A possible explanation for these trends in orthopaedic practice is that the numbers of people who are vulnerable to problems that are treated by orthopaedists increased more than the rest of the population did. One such group comprises individuals who are sixty-five years of age or older; their numbers increased by more than nine million (37%) during that period9. The elderly are subject to higher rates of pain in the joints, falls, and bone cancer. However, the increase in the population of adults between the ages of twenty-five and sixty-four years dwarfed that of the elderly, in terms of both sheer numbers (almost eighty million) and percentage (134%) (Fig. 1). Since a lifestyle trend during much of this period was an increase in physical exercise, the rate of broken bones and related ailments undoubtedly increased as well. Thus, it is possible that the need for care grew as a result of increases in both the number of elderly individuals and the number of adults who exercise. We will explore this possibility below.

Trends in Surgery

Given the population trends just described, it is somewhat surprising that the total number of orthopaedic procedures in the United States has declined since 1982 (earlier data not available), from about 3.6 million in 1982 to 3.17 million in 199710 (Table II). The utilization of certain procedures increased dramatically, however, probably reflecting advances in technology. Thus, between 1982 and 1996, the number of all arthroplasties of the hip, including replacements, increased by 180%, and that of all arthroplasties of the knee, including replacements, increased by 140%. The frequency of excision or destruction of intervertebral discs also increased considerably during this period but then decreased; thus, only 29% more of these procedures were done in 1997 compared with 1982, despite the population increase. The numbers of other procedures for which data are available tended to remain relatively constant or to decrease (Figs. 2, 3, and 4)11.

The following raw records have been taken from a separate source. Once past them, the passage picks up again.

Lemma no_record_named (n : string) (all : list Dependency) :
  (forall dep, In dep all -> name dep <> n) ->
  filter (fun d => (name d =? n)%string) all = [].
Proof.
  induction all as [|d l IH]; intros Hnone; [reflexivity|]. simpl.
  destruct (String.eqb_spec (name d) n) as [Hn|Hn].
  - exfalso. apply (Hnone d); [now left | assumption].
  - apply IH. intros dep Hin. apply Hnone. now right.
Qed.

(** X14. The ranges of a diagnostic are empty exactly when no record
    names the package; when every record that names it declares the same
    range, however many dependers there are, the diagnostic names that
    range once, with no [and]. *)
Theorem X14_one_range_declared_by_many
    (solution : Resolution) (all : list Dependency) (v : string)
    (Hnamed : exists dep, In dep all /\ name dep = name (problem solution))
    (Hsame : forall dep,
        In dep all -> name dep = name (problem solution) -> version dep = v) :
  peerDepRanges (name (problem solution)) all = [v]
  /\ noSolutionLine solution all
     = ("  ❌  Unable to find a version of " ++ name (problem solution)
        ++ " that satisfies the following peerDependencies: " ++ v)%string
  /\ (forall n,
         peerDepRanges n all = [] <-> forall dep, In dep all -> name dep <> n).
Proof.
  assert (Hranges : peerDepRanges (name (problem solution)) all = [v]).
  { rewrite peerDepRanges_firstSeen. apply firstSeen_constant.
    - destruct Hnamed as [dep [Hin Hname]]. intros E.
      apply map_eq_nil in E.
      assert (Hdep : In dep (filter (fun d => (name d =? name (problem solution))%string) all))
        by (apply filter_In; split; [assumption | now apply String.eqb_eq]).
      rewrite E in Hdep. destruct Hdep.
    - intros x Hx. apply in_map_iff in Hx as [dep [<- Hdep]].
      apply filter_In in Hdep as [Hin Hname].
      apply Hsame; [assumption | now apply String.eqb_eq]. }
  split; [exact Hranges|]. split.
  - rewrite noSolutionLine_text, Hranges. reflexivity.
  - intros n. rewrite peerDepRanges_firstSeen. split.
    + intros E dep Hin Hname.
      assert (Hv : In (version dep)
                     (firstSeen
                        (map version
                           (filter (fun d => (name d =? n)%string) all)))).
      { apply firstSeen_In, in_map, filter_In.
        split; [assumption | now apply String.eqb_eq]. }
      rewrite E in Hv. destruct Hv.
    + intros Hnone. now rewrite (@no_record_named n all Hnone).
Qed.

(** ** The further properties on the sample projects *)

Lemma X1_witness :
  exists r,
    checkPeerDependencies (C := stuckProject) 5 "npm" installOptions (initial 0)
    = Some r
    /\ recursiveCount (initial (World := World) 0) <= recursiveCount (finalState r).
Proof.
  destruct (checkPeerDependencies (C := stuckProject) 5 "npm" installOptions
              (initial 0)) as [r|] eqn:Hrun;
    [|vm_compute in Hrun; discriminate].
  exists r. split; [reflexivity|].
  exact (proj2 (@X1_run_ends_with_status_0_1_or_5 _ stuckProject
                  "npm" installOptions 5 (initial 0) r Hrun)).
Defined.

Lemma X3_witness :
  exists r,
    checkPeerDependencies (C := conflictProject) 1 "npm" reportOnly (initial 0)
    = Some r
    /\ world (finalState r) = 0
    /\ termination r = Exited 1.
Proof.
  destruct (checkPeerDependencies (C := conflictProject) 1 "npm" reportOnly
              (initial 0)) as [r|] eqn:Hrun;
    [|vm_compute in Hrun; discriminate].
  exists r. split; [reflexivity|].
  destruct (@X3_without_install_nothing_is_run _ conflictProject
              "npm" reportOnly 1 (initial 0) r eq_refl Hrun)
    as [Hworld [_ [_ [_ Hexit]]]].
  split; [exact Hworld|]. apply Hexit. vm_compute. discriminate.
Defined.

Lemma X4_witness :
  exists sorted status,
    reportStatus (C := reactProject) reportOnly
      (getAllNestedPeerDependencies (C := reactProject) 0 reportOnly)
      (initial 0)
    = Some (Ret sorted (say (initial 0) status))
    /\ List.length status = 3
    /\ List.length (filter isCrossLine status) = 2.
Proof.
  destruct (@X4_report_lines_match_records _ reactProject reportOnly
              (getAllNestedPeerDependencies (C := reactProject) 0 reportOnly)
              (initial 0) (or_intror eq_refl))
    as [sorted [status [Hrun [_ [Hlines Hcrosses]]]]].
  exists sorted, status. split; [exact Hrun|].
  split; [rewrite Hlines | rewrite Hcrosses]; vm_compute; reflexivity.
Defined.

Lemma X6_witness :
  JS.truthy (getInstalledVersion (Collaborators := reactProject) 0 lodashEdge)
  = false
  /\ isProblem (applySemverInformation (C := reactProject) 0 lodashEdge) = true.
Proof.
  assert (Hmissing :
            JS.truthy (getInstalledVersion (Collaborators := reactProject)
                         0 lodashEdge) = false)
    by (vm_compute; reflexivity).
  split; [exact Hmissing|].
  exact (proj1 (@X6_missing_package_is_a_problem _ reactProject 0 lodashEdge
                  reportOnly (initial 0) Hmissing)).
Defined.

Lemma X7_witness :
  exists v,
    installedVersion (applySemverInformation (C := reactProject) 0 reactEdge)
    = Some v
    /\ v <> EmptyString.
Proof.
  destruct (@X7_satisfied_or_yalc_has_a_version _ reactProject 0 reactEdge)
    as [v [Hv [_ [Hne _]]]].
  - left. vm_compute. reflexivity.
  - exists v. split; assumption.
Defined.

Lemma X9_witness :
  exists events,
    installPeerDependencies (C := upgradeProject)
      (fun _ _ => outOfBudget) ["npm install lib@2.5.0"] installOptions []
      "npm" (initial 0)
    = Some (Ret tt {| world := 1; recursiveCount := 0; console := events |})
    /\ filter isExec events = [Exec "npm install lib@2.5.0"].
Proof.
  assert (Hnone : newUnsatisfied (C := upgradeProject)
                    (execAll (C := upgradeProject) ["npm install lib@2.5.0"]
                       (world (initial 0)))
                    installOptions [] = [])
    by (vm_compute; reflexivity).
  destruct (@X9_install_runs_each_command_once _ upgradeProject
              (fun _ _ => outOfBudget) ["npm install lib@2.5.0"]
              installOptions [] "npm" (initial 0) Hnone)
    as [events [Hrun [Hexec _]]].
  exists events. split; [exact Hrun | exact Hexec].
Defined.

Lemma X10_witness :
  exists s',
    checkPeerDependencies (C := yalcAfterInstall) 2 "npm" installOptions
      (initial 0) = Some (Ret tt s')
    /\ recursiveCount s' = 1
    /\ installingSteps (console s') = 1.
Proof.
  assert (Hreaches : reachesInstall (C := yalcAfterInstall) "npm"
                       installOptions (world (initial 0)))
    by (repeat split; vm_compute; congruence).
  assert (Hnew : passNewUnsatisfied (C := yalcAfterInstall) "npm"
                   (world (initial 0)) installOptions <> [])
    by (vm_compute; discriminate).
  assert (Hclean : passProblems (C := yalcAfterInstall)
                     (afterInstall (C := yalcAfterInstall) "npm" installOptions
                        (world (initial 0)))
                     installOptions = [])
    by (vm_compute; reflexivity).
  destruct (@X10_recheck_without_problems_returns _ yalcAfterInstall
              "npm" installOptions (initial 0) 0 Hreaches Hnew
              (Nat.lt_0_succ 3) Hclean)
    as [s' [Hrun [_ [Hcount [Hsteps _]]]]].
  exists s'. auto.
Defined.

Lemma X11_witness :
  exists s',
    checkPeerDependencies (C := stuckProject) 2 "npm" installOptions
      {| world := 0; recursiveCount := 3; console := [] |}
    = Some (Exit 5 s')
    /\ installingSteps (console s') = 2.
Proof.
  assert (Hkeeps : keepsInstalling (C := stuckProject) "npm" installOptions
                     (world {| world := 0; recursiveCount := 3; console := [] |})
                     2).
  { intros k Hk.
    do 2 (destruct k as [|k];
          [split; [repeat split; vm_compute; congruence
                  | vm_compute; discriminate]|]).
    lia. }
  destruct (@X11_limit_counts_from_the_current_counter _ stuckProject
              "npm" installOptions
              {| world := 0; recursiveCount := 3; console := [] |}
              1 2 eq_refl (le_n 2) Hkeeps)
    as [s' [Hrun [_ Hsteps]]].
  exists s'. split; [exact Hrun | exact Hsteps].
Defined.

Lemma X12_witness :
  exists s',
    checkPeerDependencies (C := twoUpgrades) 1 "npm" searchOptions (initial 0)
    = Some (Exit 1 s')
    /\ In (Log "npm install lib@2.5.0 react@16.8.0") (console s')
    /\ In (Log "Install peerDependencies using this command:") (console s').
Proof.
  assert (Hproblems : passProblems (C := twoUpgrades) (world (initial 0))
                        searchOptions <> [])
    by (vm_compute; discriminate).
  destruct (@X12_search_only_lists_the_commands _ twoUpgrades
              "npm" searchOptions (initial 0) 0 eq_refl eq_refl Hproblems)
    as [status [_ Hrun]].
  eexists. split; [exact Hrun|].
  cbn [say console initial]. rewrite !in_app_iff.
  split; right; right; vm_compute; tauto.
Defined.


Lemma X14_witness :
  peerDepRanges "lib"
    [libEdge; edge "plugin" "1.0.0" "lib" ">=2.0.0"; reactEdge]
  = [">=2.0.0"].
Proof.
  refine (proj1 (@X14_one_range_declared_by_many
                   {| problem := libEdge; resolution := None |}
                   [libEdge; edge "plugin" "1.0.0" "lib" ">=2.0.0"; reactEdge]
                   ">=2.0.0" _ _)).
  - exists libEdge. split; [now left | reflexivity].
  - intros dep [<-|[<-|[<-|[]]]] Hname;
      [reflexivity | reflexivity | vm_compute in Hname; discriminate].
Defined.

Lemma X15_witness :
  semverSatisfies (applySemverInformation (C := upgradeProject) 1 libEdge)
  = true.
Proof.
  assert (Hnone : newUnsatisfied (C := upgradeProject)
                    (execAll (C := upgradeProject) ["npm install lib@2.5.0"]
                       (world (initial 0)))
                    installOptions [] = [])
    by (vm_compute; reflexivity).
  destruct (@X15_install_success_means_all_satisfied _ upgradeProject
              (fun _ _ => outOfBudget) ["npm install lib@2.5.0"]
              installOptions [] "npm" (initial 0) Hnone)
    as [_ Hsuccess].
  apply (proj2 (Hsuccess eq_refl)). left. reflexivity.
Defined.
Lemma distinct_strings_distinct_identities_witness :
  let again := connect Demo.verifyMessage Demo.JWT_SECRET (Demo.env_at (Demo.now + 1000))
                 Scenario.lower_request (snd Scenario.first_connect) in
  same_address Demo.alice Scenario.alice_lower = true ∧
  ∃ ok2,
    fst again = Json ok2 ∧
    view_id (ok_user Scenario.first_ok) ≠ view_id (ok_user ok2) ∧
    view_walletAddress (ok_user ok2) = Scenario.alice_lower.
Proof.
  intros again. split; [reflexivity|].
  pose (ok2 := connect_ok Demo.JWT_SECRET (Demo.env_at (Demo.now + 1000))
                 (mkUser 2 Scenario.alice_lower None None "{}" (Demo.now + 1001)
                    (Demo.now + 1001))).
  assert (fst again = Json ok2) as Hok2 by reflexivity.
  destruct (distinct_strings_distinct_identities Demo.verifyMessage Demo.JWT_SECRET
              (Demo.env_at Demo.now) (Demo.env_at (Demo.now + 1000)) Demo.fresh_request
              Scenario.lower_request Demo.empty_world Scenario.first_ok ok2
              empty_world_consistent first_connect_ok Hok2)
    as (Hid & _ & Hw); [discriminate|].
  exists ok2. split; [exact Hok2|]. split; [exact Hid | exact Hw].
Defined.


Lemma cleanup_keeps_live_sessions_witness :
  let cleaned :=
    snd (DatabaseService.cleanupExpiredSessions true (Demo.now + 604800003)
           (snd Scenario.first_connect)) in
  length (api_sessions cleaned) = 1%nat ∧
  fst (DatabaseService.getSession true (Demo.now + 604800003) Demo.sid cleaned) = Done None.
Proof.
  intros cleaned.
  destruct (cleanup_keeps_live_sessions (Demo.now + 604800003) (snd Scenario.first_connect))
    as (Hget & _).
  split; [reflexivity|].
  unfold cleaned. rewrite (Hget (Demo.now + 604800003) Demo.sid); [reflexivity|].
  vm_compute; discriminate.
Defined.

Lemma preferences_then_profile_witness :
  let token := Some (accessTokenFor Demo.JWT_SECRET Demo.now Demo.alice_row) in
  let env := mkPreferencesEnv (Demo.now + 1000) true (Demo.now + 1001) in
  let after := preferences Demo.JWT_SECRET Demo.jsonb env token (Some Demo.theme_document)
                 Demo.alice_world in
  (fst after = Json Demo.theme_document ∧
   fst (profile Demo.JWT_SECRET (mkProfileEnv (Demo.now + 2000) true) token (snd after))
   = Json (mkProfileOk
             (mkView 1 Demo.alice (Some "alice") (Some "alice@example.org")
                Demo.theme_document)
             1700000000000 (Demo.now + 1001))) ∧
  preferences Demo.JWT_SECRET Demo.jsonb env token (Some Demo.nul_document) Demo.alice_world
  = (Error 500 "Internal server error" "INTERNAL_ERROR", Demo.alice_world).
Proof.
  intros token env after.
  pose proof (fun text =>
    preferences_then_profile Demo.JWT_SECRET Demo.jsonb env
      (mkProfileEnv (Demo.now + 2000) true) Demo.now
      (jwt.mkClaims 1 Demo.alice (Some (Some "alice"))) 3600 text Demo.alice_world
      ltac:(vm_compute; reflexivity) ltac:(vm_compute; reflexivity) eq_refl eq_refl) as H.
  split.
  - pose proof (H Demo.theme_document) as Hcase.
    assert (Demo.jsonb Demo.theme_document = Some Demo.theme_document) as Haccepted
      by reflexivity.
    rewrite Haccepted in Hcase. destruct Hcase as [Hcase _].
    change (DatabaseService.find_user _ (users Demo.alice_world))
      with (Some Demo.alice_row) in Hcase.
    exact Hcase.
  - exact (H Demo.nul_document).
Defined.

Lemma routes_keep_constraints_witness :
  consistent (snd Scenario.first_connect) ∧
  consistent (snd (disconnect Scenario.stores_up (Some Demo.sid)
                     (snd Scenario.first_connect))).
Proof.
  split.
  - exact (proj1 (routes_keep_constraints Demo.empty_world empty_world_consistent)
             Demo.verifyMessage Demo.JWT_SECRET (Demo.env_at Demo.now) Demo.fresh_request).
  - apply (routes_keep_constraints (snd Scenario.first_connect)).
    exact (proj1 (routes_keep_constraints Demo.empty_world empty_world_consistent)
             Demo.verifyMessage Demo.JWT_SECRET (Demo.env_at Demo.now) Demo.fresh_request).
Defined.

Lemma set_then_get_witness :
  let forever := RedisService.set true 1000 "k" (Text "v") (Some 0) Demo.empty_world in
  let minute := RedisService.set true 1000 "k" (Text "v") (Some 60) Demo.empty_world in
  fst (RedisService.get true 999999999 "k" (snd forever)) = Done (Some (Text "v")) ∧
  fst (RedisService.get true 61000 "k" (snd minute)) = Done (Some (Text "v")) ∧
  fst (RedisService.get true 61001 "k" (snd minute)) = Done None ∧
  RedisService.set true 1000 "k" (Text "v") (Some (-5)) Demo.empty_world
  = (Done false, Demo.empty_world).
Proof.
  intros forever minute.
  pose proof (fun ttl t => proj1 (proj2 (set_then_get 1000 "k" (Text "v") ttl
                                           Demo.empty_world t))) as H.
  split; [exact (proj2 (proj1 (proj2 (H (Some 0) 999999999)) eq_refl))|].
  split; [exact (proj2 (proj1 (H (Some 60) 61000) eq_refl))|].
  split; [exact (proj2 (proj1 (H (Some 60) 61001) eq_refl))|].
  exact (proj2 (proj2 (H (Some (-5)) 0)) eq_refl).
Defined.
(** * macq: action-model data structures, ARMS constraint generation and the
      progress wrapper, embedded from the Python sources.

    Layout of the development:
    - [Py]        the fragment of Python the sources rely on: exceptions,
                  sets and their iteration order, dictionaries, negative
                  indexing, loops that may raise, [str] of a float, and the
                  formulas of the [nnf] package;
    - [Core]      src/core.py ([Predicate], [Effect], [Action]);
    - [Arms]      src/macq/extract/arms.py ([Relation], [ARMS]);
    - [Progress]  src/macq/utils/progress.py ([vanilla_progress]);
    - [Scenario]  concrete corpora and a concrete interpreter run;
    - [PyFacts], [CoreFacts], [ArmsFacts], [ProgressFacts]: the theorems. *)

From Stdlib Require Import ZArith QArith List String Ascii Bool Lia Permutation.
From Stdlib Require Import Floats Uint63 DecimalString.
Import ListNotations.
Local Open Scope string_scope.
Local Open Scope Z_scope.

(* ================================================================== *)
(** * Python fragment *)
(* ================================================================== *)

Module Py.

(** Exceptions the modelled code can raise. *)
Inductive PyExn : Type :=
| ValueError (msg : string)
| TypeError
| OverflowError
| ZeroDivisionError
| KeyError
| IndexError
| Exception (msg : string)
| IncompatibleObservationToken.

(** A computation that returns or raises. *)
Inductive result (A : Type) : Type :=
| Ok (a : A)
| Raise (e : PyExn).
Arguments Ok {A} a.
Arguments Raise {A} e.

Definition bind {A B : Type} (m : result A) (k : A -> result B) : result B :=
  match m with
  | Ok a => k a
  | Raise e => Raise e
  end.

Notation "x <- m ;; k" := (bind m (fun x => k))
  (at level 61, m at next level, right associativity).
Notation "' p <- m ;; k" := (bind m (fun x => match x with p => k end))
  (at level 61, p pattern, m at next level, right associativity).

(** [" ".join(parts)]. *)
Fixpoint join (sep : string) (parts : list string) : string :=
  match parts with
  | [] => ""
  | [p] => p
  | p :: rest => p ++ sep ++ join sep rest
  end.
(** * ChatWidget: a floating chat panel connected to an HTTP endpoint

    A shallow embedding of [src/chatwidget/chatwidget.js] and the properties
    of its conversation and transport contract.

    The widget is a JavaScript class.  Its methods mutate [this], the DOM
    list of rendered entries and the outside world (the network, the host's
    observer callback, the console).  They are embedded as computations in a
    state-and-exception monad over a record that holds the widget's fields
    together with a chronological trace of the effects on the world.

    An [async] method is run to completion: what the environment answers to
    the one [fetch] of a send is an input of [_onSend].  This is the
    single-flight reading of the code, in which no second send starts while
    one is pending.

    Strings are sequences of 8-bit code units.  A JSON number is kept as its
    decimal notation, since the widget only ever prints it. *)

From Stdlib Require Import String Ascii List Bool Arith NArith Lia.
From Stdlib Require Import DecimalString.
Import ListNotations.
Open Scope string_scope.
Open Scope list_scope.

Set Implicit Arguments.
Set Warnings "-register-all".

(** ** Strings *)

Module JsString.

(** [WhiteSpace] and [LineTerminator] code units below 256: TAB, LF, VT,
    FF, CR, SP and NBSP.  These are what [String.prototype.trim] strips. *)
Definition isWhiteSpace (c : ascii) : bool :=
  match N_of_ascii c with
  | 9%N | 10%N | 11%N | 12%N | 13%N | 32%N | 160%N => true
  | _ => false
  end.

Fixpoint trimStart (s : string) : string :=
  match s with
  | EmptyString => EmptyString
  | String c s' => if isWhiteSpace c then trimStart s' else s
  end.

Fixpoint trimEnd (s : string) : string :=
  match s with
  | EmptyString => EmptyString
  | String c s' =>
      match trimEnd s' with
      | EmptyString => if isWhiteSpace c then EmptyString else String c EmptyString
      | t => String c t
      end
  end.

(** [s.trim()] *)
Definition trim (s : string) : string := trimEnd (trimStart s).

(** Every code unit of the string is white space. *)
Fixpoint whitespace_only (s : string) : bool :=
  match s with
  | EmptyString => true
  | String c s' => isWhiteSpace c && whitespace_only s'
  end.

(** [!s] for a string: only the empty string is falsy. *)
Definition falsy (s : string) : bool :=
  match s with EmptyString => true | _ => false end.

(** [xs.join(sep)] on strings. *)
Fixpoint join (sep : string) (xs : list string) : string :=
  match xs with
  | [] => ""
  | [x] => x
  | x :: rest => x ++ sep ++ join sep rest
  end.

(** Decimal notation of a natural number, as [Number::toString] prints a
    non-negative integer below 10^21. *)
Definition of_N (n : N) : string := NilZero.string_of_uint (N.to_uint n).

Definition hex_digit (n : N) : ascii :=
  match n with
  | 0 => "0" | 1 => "1" | 2 => "2" | 3 => "3" | 4 => "4" | 5 => "5"
  | 6 => "6" | 7 => "7" | 8 => "8" | 9 => "9" | 10 => "a" | 11 => "b"
  | 12 => "c" | 13 => "d" | 14 => "e" | _ => "f"
  end%N%char.

(** [QuoteJSONString]: the escapes of [JSON.stringify] for one code unit. *)
Definition quote_char (c : ascii) : string :=
  let n := N_of_ascii c in
  match n with
  | 8%N => "\b"
  | 9%N => "\t"
  | 10%N => "\n"
  | 12%N => "\f"
  | 13%N => "\r"
  | 34%N => String "\" (String c "")
  | 92%N => "\\"
  | _ =>
      if (n <? 32)%N
      then "\u00" ++ String (hex_digit (n / 16)) (String (hex_digit (n mod 16)) "")
      else String c ""
  end.

Fixpoint quote_body (s : string) : string :=
  match s with
  | EmptyString => ""
  | String c s' => quote_char c ++ quote_body s'
  end.

Definition dquote : string := String (ascii_of_N 34) "".

Definition quote (s : string) : string := dquote ++ quote_body s ++ dquote.

End JsString.

Import JsString.

(** ** JSON values

    What [Response.json()] hands to the widget.  An object is the list of its
    own properties in enumeration order; [JSON.parse] creates each of them as
    an own data property, a key such as [toString] included. *)

(** A JSON number is a double.  The widget never computes with one: it only
    prints it, serializes it and tests it for truth.  A number is therefore
    kept as its notation, the string [Number::toString] gives for it; both
    zeroes are written 0. *)
Definition number : Type := string.

(** [Number::toString(n)] *)
Definition Number_toString (n : number) : string := n.

(** False for the infinities [JSON.parse] yields on overflow. *)
Definition Number_isFinite (n : number) : bool :=
  negb (String.eqb n "Infinity" || String.eqb n "-Infinity" || String.eqb n "NaN").

(** [ToBoolean] on a number: false for the zeroes and for NaN. *)
Definition Number_toBoolean (n : number) : bool :=
  negb (String.eqb n "0" || String.eqb n "NaN").

Inductive value : Type :=
| VNull
| VBool (b : bool)
| VNum (n : number)
| VStr (s : string)
| VArr (elements : list value)
| VObj (properties : list (string * value)).

(** [o[key]] on the own properties of an object. *)
Fixpoint own_property (key : string) (props : list (string * value)) : option value :=
  match props with
  | [] => None
  | (k, v) :: rest => if String.eqb k key then Some v else own_property key rest
  end.

(** [j.key], with [None] for [undefined].  A parsed object inherits nothing
    named reply, replies or text, and neither does a primitive or an array. *)
Definition get (j : value) (key : string) : option value :=
  match j with
  | VObj props => own_property key props
  | _ => None
  end.

(** [ToBoolean], as in [!j] and [if (j.text)]. *)
Definition ToBoolean (v : value) : bool :=
  match v with
  | VNull => false
  | VBool b => b
  | VNum n => Number_toBoolean n
  | VStr s => negb (falsy s)
  | VArr _ => true
  | VObj _ => true
  end.

(** Truthiness of a property read, [undefined] being falsy. *)
Definition truthy (o : option value) : bool :=
  match o with
  | Some v => ToBoolean v
  | None => false
  end.

(** Every string, in order, or [None] as soon as one is missing. *)
Fixpoint sequence (xs : list (option string)) : option (list string) :=
  match xs with
  | [] => Some []
  | None :: _ => None
  | Some s :: rest =>
      match sequence rest with
      | Some ss => Some (s :: ss)
      | None => None
      end
  end.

The primary determinant of the number of orthopaedic procedures should be the prevalence of conditions for which those procedures are the treatment of choice. Determining what the "right" amount of surgery should be thus depends on two variables that are difficult to measure: the prevalence of specific conditions and agreement on the treatment of choice.
The best data that are available on the first variable, the prevalence of specific musculoskeletal conditions, come from responses to the National Health Interview Survey conducted each year by the National Center for Health Statistics. In this survey, representative samples of respondents are asked whether they or members of their family have had certain specific conditions, including several orthopaedic conditions. While this method may lack a degree of precision, if we assume that individuals overestimate or underestimate the presence of conditions similarly from year to year, then the responses from these annual surveys permit the construction of reasonable trends in the prevalence of those conditions. As seen in Figure 5, the prevalence of arthritis as well as that of "deformities and impairments" increased substantially after 1980, but most other reported conditions either decreased or remained relatively constant12.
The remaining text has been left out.